▶ [Supplied data]
(** A path is refused exactly if it has a NUL or does not fit [sun_path] with
    the NUL after it, an abstract name if it does not fit after the NUL before
    it; what is packed lies within [sockaddr_un], and means the address it was
    packed from - but for the empty path.  The [unreachable!] is reached only
    by an abstract name on a target that has none. *)
Theorem unix_addr_roundtrip a :
  (to_sockaddr_un_from_addr a = None ↔ abstract_names = false ∧ ∃ name, a = Abstract name) ∧
  (∀ path, a = Pathname path →
     (to_sockaddr_un_from_addr a = Some (Err InvalidInput) ↔ 0 ∈ path ∨ sun_path_len < blen path + 1)) ∧
  (∀ name, a = Abstract name → abstract_names = true →
     (to_sockaddr_un_from_addr a = Some (Err InvalidInput) ↔ sun_path_len < 1 + blen name)) ∧
  ∀ mem len, to_sockaddr_un_from_addr a = Some (Ok (mem, len)) →
    blen mem = sun_path_offset + sun_path_len ∧ 0 < len ≤ blen mem ∧ (a ≠ Pathname [] → un_meaning mem len = a).
Proof.
  pose proof sun_path_ok as Hok. split; [|split; [|split]].
  - destruct a; simpl; [naive_solver|destruct abstract_names; naive_solver|naive_solver].
  - intros path ->. simpl. unfold to_sockaddr_un. case_bool_decide; [by split; [left|]|].
    destruct (Z.leb_spec sun_path_len (blen path)); (split; [|by intros [?|?]; (done || lia)]); [right; lia|done].
  - intros name -> Habs. simpl. rewrite Habs. unfold to_sockaddr_un_abstract.
    destruct (Z.ltb_spec sun_path_len (blen name + 1)); (split; [|lia || done]); [intros; lia|done].
  - intros mem len. destruct a as [path|name|]; simpl.
    + unfold to_sockaddr_un. case_bool_decide as Hn; [done|]. destruct (Z.leb_spec sun_path_len (blen path)); [done|].
      intros [= <- <-]. pose proof (blen_nonneg path). rewrite un_blen by lia. unfold sun_path_offset. split; [done|]. split; [lia|].
      intros Hne. unfold un_meaning. rewrite un_field by (unfold sun_path_offset; lia).
      assert (∀ n, n = blen path + 1 → upto n (pad sun_path_len path) = path ++ [0]) as Hu.
      { intros n ->. unfold pad. replace (Z.to_nat (sun_path_len - blen path)) with (S (Z.to_nat (sun_path_len - blen path - 1))) by lia.
        simpl. rewrite cons_middle, app_assoc. replace (blen path + 1) with (blen (path ++ [0])) by (rewrite blen_app; unfold blen; simpl; lia).
        apply upto_app. }
      rewrite Hu by (unfold sun_path_offset; lia). destruct path as [|b path]; [done|]. simpl.
      assert (b ≠ 0) as Hb by (intros ->; destruct Hn; left). rewrite (proj2 (Z.eqb_neq _ _) Hb), andb_false_r.
      f_equal. f_equal. apply until_nul_app. intros ?. destruct Hn. by right.
    + destruct abstract_names eqn:Habs; [|done]. unfold to_sockaddr_un_abstract.
      destruct (Z.ltb_spec sun_path_len (blen name + 1)); [done|]. intros [= <- <-]. pose proof (blen_nonneg name).
      assert (blen (0 :: name) = blen name + 1) as Hl by (unfold blen; simpl; lia).
      rewrite un_blen by lia. unfold sun_path_offset. split; [done|]. split; [lia|]. intros _.
      unfold un_meaning. rewrite un_field by (unfold sun_path_offset; lia). unfold pad.
      match goal with |- context [upto ?n _] => replace n with (blen (0 :: name)) by (unfold sun_path_offset; lia) end.
      rewrite upto_app. by rewrite Habs.
    + intros [= <- <-]. rewrite un_blen by (unfold blen; simpl; lia). unfold sun_path_offset. split; [done|]. split; [lia|]. intros _.
      unfold un_meaning. by rewrite un_field by (unfold blen, sun_path_offset; simpl; lia).
Qed.
End sockaddr.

▶ [Work instructions]
Write down exactly the line with "assert (b ≠", then each line after it through the end of the data.

▶ [Completed exercise]
      assert (b ≠ 0) as Hb by (intros ->; destruct Hn; left). rewrite (proj2 (Z.eqb_neq _ _) Hb), andb_false_r.
      f_equal. f_equal. apply until_nul_app. intros ?. destruct Hn. by right.
    + destruct abstract_names eqn:Habs; [|done]. unfold to_sockaddr_un_abstract.
      destruct (Z.ltb_spec sun_path_len (blen name + 1)); [done|]. intros [= <- <-]. pose proof (blen_nonneg name).
      assert (blen (0 :: name) = blen name + 1) as Hl by (unfold blen; simpl; lia).
      rewrite un_blen by lia. unfold sun_path_offset. split; [done|]. split; [lia|]. intros _.
      unfold un_meaning. rewrite un_field by (unfold sun_path_offset; lia). unfold pad.
      match goal with |- context [upto ?n _] => replace n with (blen (0 :: name)) by (unfold sun_path_offset; lia) end.
      rewrite upto_app. by rewrite Habs.
    + intros [= <- <-]. rewrite un_blen by (unfold blen; simpl; lia). unfold sun_path_offset. split; [done|]. split; [lia|]. intros _.
      unfold un_meaning. by rewrite un_field by (unfold blen, sun_path_offset; simpl; lia).
Qed.
End sockaddr.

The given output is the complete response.